Biochemistry. 2014 Apr 22;53(15):2436-41. doi: 10.1021/bi401673b. Epub 2014 Apr 11.
Inflammation and subsequent cyclooxygenase-2 (COX-2) activity has long been linked with the development of cancer, although little is known about any epigenetic effects of COX-2. A product of COX-2 activation, levuglandin (LG) quickly forms covalent bonds with nearby primary amines, such as those in lysine, which leads to LG-protein adducts.
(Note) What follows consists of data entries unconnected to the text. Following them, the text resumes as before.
(** Commit issues the remote deletes of the Detach and DeleteRecord entries
    and lists in its warnings the identifiers whose delete failed. *)
Lemma commitOperation_trace env s r op :
  exists ev,
    trace (fst (commitOperation env (s, r) op)) = trace s ++ ev
    /\ remoteDeletes ev = committedUrls [op]
    /\ warnings (snd (commitOperation env (s, r) op)) = warnings r ++ failedDeletes ev
    /\ only_deletes ev.
Proof.
  destruct op as [i u|i u|i us]; simpl.
  - exists []. rewrite !app_nil_r. auto using only_deletes_nil.
  - exists [EvRemoteDelete u (storageDelete env (List.length (trace s)) u)].
    destruct (storageDelete env (List.length (trace s)) u); simpl;
      rewrite ?app_nil_r; auto using only_deletes_one.
  - destruct (deleteAll_trace env us s) as (ev & Ht & Hd & Hf & Ho).
    destruct (deleteAll env us s) as [failed s']. simpl in *.
    exists ev. rewrite app_nil_r, Hf.
    destruct failed; simpl; rewrite ?app_nil_r; auto.
Qed.

Lemma commit_fold_trace env ops s r :
  exists ev,
    trace (fst (fold_left (commitOperation env) ops (s, r))) = trace s ++ ev
    /\ remoteDeletes ev = committedUrls ops
    /\ warnings (snd (fold_left (commitOperation env) ops (s, r)))
       = warnings r ++ failedDeletes ev
    /\ only_deletes ev.
Proof.
  revert s r. induction ops as [|op ops IH]; intros s r; cbn [fold_left].
  - exists []. simpl. rewrite !app_nil_r. auto using only_deletes_nil.
  - destruct (commitOperation_trace env s r op) as (e1 & Ht1 & Hd1 & Hw1 & Ho1).
    destruct (commitOperation env (s, r) op) as [s1 r1]. simpl in *.
    destruct (IH s1 r1) as (e2 & Ht2 & Hd2 & Hw2 & Ho2).
    exists (e1 ++ e2). split; [| split; [| split]].
    + rewrite Ht2, Ht1. now rewrite app_assoc.
    + rewrite remoteDeletes_app, Hd1, Hd2. now rewrite app_nil_r.
    + rewrite Hw2, Hw1, failedDeletes_app. now rewrite app_assoc.
    + now apply only_deletes_app.
Qed.

Lemma commitPendingOperations_trace env s :
  exists s' r ev,
    commitPendingOperations env s = Returns (s', r)
    /\ trace s' = trace s ++ ev
    /\ remoteDeletes ev = committedUrls (pendingOperations s)
    /\ warnings r = failedDeletes ev
    /\ only_deletes ev.
Proof.
  unfold commitPendingOperations.
  destruct (commit_fold_trace env (pendingOperations s) s noSummary)
    as (ev & Ht & Hd & Hw & Ho).
  destruct (fold_left _ _ _) as [s' r]. simpl in *.
  exists (setPendingOperations (fun _ => []) s'), r, ev. auto.
Qed.

(** Rollback issues a remote delete for each Attach entry and for no other
    entry. *)
Lemma rollbackOperation_trace env s r op :
  exists ev,
    trace (fst (rollbackOperation env (s, r) op)) = trace s ++ ev
    /\ remoteDeletes ev = attachedUrls [op].
Proof.
  destruct op as [i u|i u|i us]; simpl.
  - exists [EvRemoteDelete u (storageDelete env (List.length (trace s)) u)].
    destruct (storageDelete env (List.length (trace s)) u); simpl; auto.
  - exists []. rewrite app_nil_r. auto.
  - exists []. rewrite app_nil_r. auto.
Qed.

Lemma rollback_fold_trace env ops s r :
  exists ev,
    trace (fst (fold_left (rollbackOperation env) ops (s, r))) = trace s ++ ev
    /\ remoteDeletes ev = attachedUrls ops.
Proof.
  revert s r. induction ops as [|op ops IH]; intros s r; cbn [fold_left].
  - exists []. simpl. rewrite app_nil_r. auto.
  - destruct (rollbackOperation_trace env s r op) as (e1 & Ht1 & Hd1).
    destruct (rollbackOperation env (s, r) op) as [s1 r1]. simpl in *.
    destruct (IH s1 r1) as (e2 & Ht2 & Hd2).
    exists (e1 ++ e2). split.
    + rewrite Ht2, Ht1. now rewrite app_assoc.
    + rewrite remoteDeletes_app, Hd1, Hd2. now rewrite app_nil_r.
Qed.

Lemma attachedUrls_rev log : attachedUrls (rev log) = rev (attachedUrls log).
Proof.
  unfold attachedUrls. induction log as [|op log IH]; [reflexivity |].
  simpl. rewrite flat_map_app, IH. simpl. rewrite app_nil_r.
  destruct op; simpl; rewrite ?app_nil_r; reflexivity.
Qed.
Here, we demonstrate that COX-2 activity causes LG-histone adducts in cultured cells and liver tissue, detectable through LC-MS, with the highest incidence in histone H4. Adduction is blocked by a γ-ketoaldehyde scavenger, which has no effect on COX-2 activity as measured by PGE2 production. Formation of the LG-histone adduct is associated with an increased histone solubility in NaCl, indicating destabilization of the nucleosome structure; this is also reversed with scavenger treatment. These data demonstrate that COX-2 activity can cause histone adduction and loosening of the nucleosome complex, which could lead to altered transcription and contribute to carcinogenesis.
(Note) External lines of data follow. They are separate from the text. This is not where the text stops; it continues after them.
(** A whole serial run on a device that takes every read: the three
    messages, then the 24 completions, half of them with an error status. *)
Definition whole_run : list label :=
  map (λ t, Deliver t (Some t) 4096 1000 (λ _, accept_all)) (seq 0 3)
  ++ replicate 12 (Complete 0 true) ++ replicate 12 (Complete 0 false).

(** The claim of the specification for a call that violates a
    precondition: nothing reaches the hardware and no counter moves. *)
Definition spec_rejected (t : nat) (w w' : world) : Prop :=
  count is_read (trace w') = count is_read (trace w) ∧
  submitted (ctx_of w' t) = submitted (ctx_of w t) ∧
  inflight w' = inflight w.

(** The heap blocks of the requests [l]: task record and buffer of each. *)
Definition blocks_of (l : list (addr * io_task)) : list addr :=
  l ≫= (λ pt, [pt.1; buf pt.2]).

(** A read that lies inside a device of [nb] blocks of [bsz] bytes and
    starts on a block boundary. *)
Definition read_in_range (bsz nb : Z) (e : event) : Prop :=
  match e with
  | EBdevRead _ _ offset nbytes _ =>
      ∃ lba, 0 ≤ lba < nb ∧ offset = lba * bsz ∧ nbytes = bsz
  | _ => True
  end.

(** The heap as the requests in flight account for it. *)
Definition hinv (w : world) : Prop :=
  heap_inv (brk w) (trace w) ∧
  live_blocks (trace w) ≡ₚ blocks_of (inflight w).

(** What holds between the handlers of a run that opened the device: the
    accounting, the heap, and a stop request exactly when the completed
    counter stands at the expected total. *)
Definition sys_inv (w : world) : Prop :=
  inv full w ∧ g_total_expected w = 24 ∧ hinv w ∧
  count is_stop (trace w) =
    if decide (g_total_completed w = 24) then 1%nat else 0%nat.

End BdevReactor.

(** * bdev_multicore_multi_threads.c *)

Module BdevMulticore.

Definition THREADS_PER_REACTOR : nat := 2.
Definition IO_PER_THREAD : nat := 4.

(** [struct thread_ctx]: only [ch] changes after [app_start]. *)
Record thread_ctx : Type := { ch : option chan }.
(* ===== verification/_CoqProject ===== *)
-Q . S2P
Prelude.v
GoStd.v
Kind.v
Txn.v
Proto.v
Ruleset.v
Eval.v
Classify.v
DefaultRules.v
Reorder.v
Occ.v
Wire.v
Rewrite.v
Proc.v
State.v
Session.v
System.v
Samples.v
Firewall.v
Failing.v
Conflicts.v
Jobs.v
Transparent.v
Batches.v
Synchrony.v
Repairs.v
Commit.v
Prepared.v
Refusals.v
Pipeline.v
Shadows.v
Relay.v
Proxy.v
Json.v
Compare.v
Record.v
Fixtures.v
Suite.v
Run.v
Net.v
Commands.v
Reports.v
Emulator.v
(** ** The rule, stated on transactions

    The reference knows nothing of the tracker.  It reads statements the way the
    upstream does: BEGIN opens an explicit transaction, or does nothing inside
    one; what already ran in the same string belongs to the transaction it opens;
    COMMIT and ROLLBACK end the transaction; and a batch (what txn.go calls one:
    a simple Query or one prepared statement) that leaves no explicit transaction
    open ends with it the transaction it ran in. *)

Record Tx := mkTx {
  explicit : option Z;         (* the instant of the BEGIN, inside its transaction *)
  span : list Kind;            (* what the transaction has run *)
  ended : list (list Kind);    (* the transactions before it *)
}.

Definition no_tx : Tx := mkTx None [] [].

Definition end_tx (x : Tx) : Tx := mkTx None [] (ended x ++ [span x]).

Definition tx_kind (now : Z) (x : Tx) (k : Kind) : Tx :=
  match k with
  | KindBegin => match explicit x with
                 | Some _ => x
                 | None => mkTx (Some now) (span x) (ended x)
                 end
  | KindCommit | KindRollback => end_tx x
  | _ => mkTx (explicit x) (span x ++ [k]) (ended x)
  end.

Definition tx_batch (x : Tx) (b : Z * list Kind) : Tx :=
  let x := fold_left (tx_kind b.1) b.2 x in
  match explicit x with Some _ => x | None => end_tx x end.

(** Every transaction of a history of batches, the last one included. *)
Definition tx_run (bs : list (Z * list Kind)) : Tx := fold_left tx_batch bs no_tx.

Definition transactions (x : Tx) : list (list Kind) := ended x ++ [span x].

Definition count_ddl (span : list Kind) : nat :=
  length (filter (fun k => k = KindDDL) span).

Definition has_dml (span : list Kind) : bool := bool_decide (KindDML ∈ span).

Definition span_ok (span : list Kind) : Prop :=
  (count_ddl span <= 1)%nat /\ (KindDDL ∈ span -> KindDML ∉ span).

(** What the rule says of one more statement. *)
Definition allowed (span : list Kind) (k : Kind) : option Violation :=
  match k with
  | KindDDL =>
      if decide (KindDDL ∈ span) then Some ddl_count_violation
      else if decide (KindDML ∈ span) then Some ddl_dml_violation else None
  | KindDML => if decide (KindDDL ∈ span) then Some ddl_dml_violation else None
  | _ => None
  end.

(** The first statement of a batch the rule refuses. *)
Fixpoint first_violation (now : Z) (kinds : list Kind) (x : Tx) : option Violation :=
  match kinds with
  | [] => None
  | k :: rest =>
      match allowed (span x) k with
      | Some v => Some v
      | None => first_violation now rest (tx_kind now x k)
      end
  end.

(** The transaction the batch joins has outlived the limit. *)
Definition expired (max now : Z) (x : Tx) : bool :=
  match explicit x with
  | Some began => (0 <? max) && (max <? time_sub now began)
  | None => false
  end.

(** The rule's answer to a batch. *)
Definition rule_answer (max now : Z) (kinds : list Kind) (x : Tx) : option Violation :=
  if decide (KindRollback ∈ kinds) then first_violation now kinds x
  else if expired max now x then Some (age_violation max)
  else first_violation now kinds x.

(** A BEGIN that begins: no explicit transaction is open and nothing has run yet
    in the implicit one it would take over. *)
Definition begins (x : Tx) : bool :=
  bool_decide (explicit x = None) && (count_ddl (span x) =? 0)%nat && negb (has_dml (span x)).

Fixpoint batch_well_begun (now : Z) (kinds : list Kind) (x : Tx) : bool :=
  match kinds with
  | [] => true
  | k :: rest =>
      (match k with KindBegin => begins x | _ => true end) &&
      batch_well_begun now rest (tx_kind now x k)
  end.

(** Every BEGIN of a history begins. *)
Fixpoint well_begun_from (bs : list (Z * list Kind)) (x : Tx) : bool :=
  match bs with
  | [] => true
  | b :: rest => batch_well_begun b.1 b.2 x && well_begun_from rest (tx_batch x b)
  end.

Definition well_begun (bs : list (Z * list Kind)) : bool := well_begun_from bs no_tx.

(** ** What a tracker admits of the batches submitted to it *)

Fixpoint admitted_from (t : Tracker) (bs : list (Z * list Kind)) : list (Z * list Kind) * Tracker :=
  match bs with
  | [] => ([], t)
  | (now, kinds) :: rest =>
      match Admit kinds now t with
      | (None, t') => let (adm, t'') := admitted_from t' rest in ((now, kinds) :: adm, t'')
      | (Some _, t') => admitted_from t' rest
      end
  end.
炎症和随后的环氧化酶-2(COX-2)活性一直与癌症的发展有关,尽管人们对 COX-2 的任何表观遗传效应知之甚少。COX-2 激活的产物,莱格格兰丁(LG)会迅速与附近的伯胺(如赖氨酸中的伯胺)形成共价键,导致 LG-蛋白加合物。在这里,我们证明 COX-2 活性会导致培养细胞和肝组织中的 LG-组蛋白加合物,可通过 LC-MS 检测到,其中组蛋白 H4 的发生率最高。加合物被γ-酮醛清除剂阻断,该清除剂对 PGE2 产生所测量的 COX-2 活性没有影响。LG-组蛋白加合物的形成与 NaCl 中组蛋白溶解度的增加有关,表明核小体结构不稳定;用清除剂处理也可以逆转。这些数据表明,COX-2 活性可导致组蛋白加合物形成和核小体复合物松动,这可能导致转录改变并促进癌症发生。